Pennhurst Asylum, also known as Eastern State Institution for the Feeble-Minded and Epileptic, was a mental institution. It shut its doors in 1987 after Pennhurst lost a case, which alleged that the institution violated their patients’ constitutional rights. There were reports of abuse, both directly from staff as well as staff forcing the patients to abuse one another.

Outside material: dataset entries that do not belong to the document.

Record exn : Type := MkExn { exn_type : exn_class; exn_str : pystr }.

(** [except requests.RequestException] *)
Definition is_request_exception (e : exn) : bool :=
  match exn_type e with RequestException => true | _ => false end.

(** [except WebDriverException] *)
Definition is_webdriver_exception (e : exn) : bool :=
  match exn_type e with WebDriverException | TimeoutException => true | _ => false end.

(** [except TimeoutException] *)
Definition is_timeout_exception (e : exn) : bool :=
  match exn_type e with TimeoutException => true | _ => false end.

Inductive outcome (A : Type) : Type :=
| Return (a : A)
| Raise (e : exn).
Arguments Return {A} a.
Arguments Raise {A} e.

#[export] Instance outcome_ret : MRet outcome := @Return.
#[export] Instance outcome_bind : MBind outcome := fun A B f m =>
  match m with
  | Return a => f a
  | Raise e => Raise e
  end.

Definition type_name (v : py_value) : pystr :=
  match v with
  | PyNone => "NoneType"
  | PyBool _ => "bool"
  | PyInt _ => "int"
  | PyStr _ => "str"
  | PyList _ => "list"
  end.

Definition AttributeError (v : py_value) (name : pystr) : exn :=
  MkExn OtherException
    ("'" +:+ type_name v +:+ "' object has no attribute '" +:+ name +:+ "'").

(** [v.lower()]: only a [str] has the method. *)
Definition lower (v : py_value) : outcome pystr :=
  match v with
  | PyStr s => Return (py_lower s)
  | _ => Raise (AttributeError v "lower")
  end.

(** ** [print] *)

Definition is_surrogate (c : py_char) : bool :=
  match c with Surrogate _ => true | _ => false end.

Fixpoint has_surrogate (s : pystr) : bool :=
  match s with
  | EmptyStr => false
  | Str c s' => is_surrogate c || has_surrogate s'
  end.

(** The number of surrogates a string starts with. *)
Fixpoint surrogate_run (s : pystr) : nat :=
  match s with
  | Str (Surrogate _) s' => S (surrogate_run s')
  | _ => 0%nat
  end.

(** What the UTF-8 encoder says of a text, given the position [start] of the
    first surrogate, which the rest [s] of the text begins with. *)
Definition cannot_encode (start : nat) (s : pystr) : pystr :=
  match s with
  | Str (Surrogate n) s' =>
      match surrogate_run s' with
      | O =>
          "'utf-8' codec can't encode character '" +:+ surrogate_escape n
            +:+ "' in position " +:+ int_str (Z.of_nat start)
            +:+ ": surrogates not allowed"
      | S more =>
          "'utf-8' codec can't encode characters in position "
            +:+ int_str (Z.of_nat start) +:+ "-" +:+ int_str (Z.of_nat (start + S more))
            +:+ ": surrogates not allowed"
      end
  | _ => EmptyStr
  end.

(** The message of the [UnicodeEncodeError] for [s], met at position [pos] of
    the text. *)
Fixpoint encode_error_message (pos : nat) (s : pystr) : pystr :=
  match s with
  | EmptyStr => EmptyStr
  | Str c s' => if is_surrogate c then cannot_encode pos s else encode_error_message (S pos) s'
  end.
Lemma has_version_spec (version : string) (v : json) :
  has_version version v = true <-> version_of v = Some (JStr version).
Proof.
  unfold has_version. destruct (version_of v) as [ver|].
  - rewrite eq_str_true. split; [intros ->; reflexivity | intros [=]; assumption].
  - split; discriminate.
Qed.

Lemma getitem_version (v : json) :
  match version_of v with
  | Some ver => getitem_str v "version" = Ok ver
  | None => exists e, getitem_str v "version" = Raise e
  end.
Proof.
  destruct v; simpl; eauto.
  destruct (dict_get "version" fields); eauto.
Qed.

Section Listing.
Context {L : Library}.

Lemma replace_entry_twice (p : path) (e e' : entry) (l : filesystem) :
  replace_entry p e (replace_entry p e' l) = replace_entry p e l.
Proof.
  induction l as [|[q e0] l IH]; simpl; [reflexivity|].
  destruct (decide (q = p)) as [->|Hne]; simpl.
  - rewrite decide_True by reflexivity. reflexivity.
  - rewrite decide_False by assumption. rewrite IH. reflexivity.
Qed.

Lemma entry_at_replace_eq (p : path) (e e0 : entry) (l : filesystem) :
  entry_at p l = Some e0 -> entry_at p (replace_entry p e l) = Some e.
Proof.
  induction l as [|[q e1] l IH]; simpl; [discriminate|].
  destruct (decide (q = p)) as [->|Hne]; simpl.
  - rewrite decide_True by reflexivity. reflexivity.
  - rewrite decide_False by assumption. exact IH.
Qed.

Lemma entry_at_replace_ne (p q : path) (e : entry) (l : filesystem) :
  q <> p -> entry_at q (replace_entry p e l) = entry_at q l.
Proof.
  intros Hne. induction l as [|[r e1] l IH]; simpl; [reflexivity|].
  destruct (decide (r = p)) as [->|Hrp]; simpl.
  - rewrite !decide_False by congruence. reflexivity.
  - destruct (decide (r = q)); [reflexivity | exact IH].
Qed.

Lemma lookup_replace_eq (p : path) (e : entry) (c : content) (l : filesystem) :
  lookup_path p l = Some (F c) -> lookup_path p (replace_entry p e l) = Some e.
Proof.
  destruct p as [|x p]; [discriminate|]. simpl. apply entry_at_replace_eq.
Qed.

Lemma lookup_replace_ne (p q : path) (e : entry) (l : filesystem) :
  q <> p -> lookup_path q (replace_entry p e l) = lookup_path q l.
Proof.
  intros Hne. destruct q as [|x q]; [reflexivity|]. simpl.
  apply entry_at_replace_ne, Hne.
Qed.

(** Writing a JSON document over an existing file. *)
Lemma dump_json_file_run (p : path) (data : json) (c : content) (w : world) :
  lookup_path p (fs w) = Some (F c) ->
  dump_json_file p data w
  = (World (replace_entry p (F (json_dump data)) (fs w)) (stdout w), Ok tt).
Proof.
  intros Hp. unfold dump_json_file. rewrite run_bind.
  unfold open_w at 1. rewrite Hp. unfold write_file. simpl.
  rewrite replace_entry_twice. reflexivity.
Qed.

The spirits of the neglected patients still haunt the grounds today, and now it is one of Pennsylvania’s top haunted attractions.
 

Lemon Hill Mansion

Image via lemonhill.org

Image via lemonhill.org

Henry Pratt,  a wealthy Philadelphian merchant, purchased this mansion and renamed it Lemon Hill in 1799. To this day, despite the fact that there are no longer lemon trees, visitors still smell the scent of lemons wafting through the air. Two police officers have said they’ve seen a woman, who looked like she was in trouble, walk out of the house and go down to the river. When they followed her, she disappeared right before their eyes.
 

Edgar Allan Poe House

edgar-allen-poe-house-philly

Edgar Allan Poe’s house is located right in Philly’s Spring Garden section. Known for his macabre stories such as ‘The Raven’ and ‘The Tell-Tale Heart’, legend has it the ghost of Edgar Allan Poe still roams around his national historic site today.
 

Grumblethorpe

Grumblethorpe

Image via freedombackyard.com

Grumblethorpe in Germantown was the summer house that belonged to the Wister family. When the Yellow Fever epidemic was prevalent in Philadelphia, the Wister family took refuge in Grumblethorpe. A girl, Justina, was orphaned due to the epidemic and was taken in by the Wister family. Her spirit still wanders the house today.

 

City Tavern

City_Tavern

image via spiritsof76.com

City Tavern on 2nd Street is full of American history- it was a meeting place for the First Continental Congress. It burnt down in 1854, not without taking the lives of a bride and some of the members of her bridal party. When it was restored and when weddings take place there, partygoers claim to see the face of the deceased bride.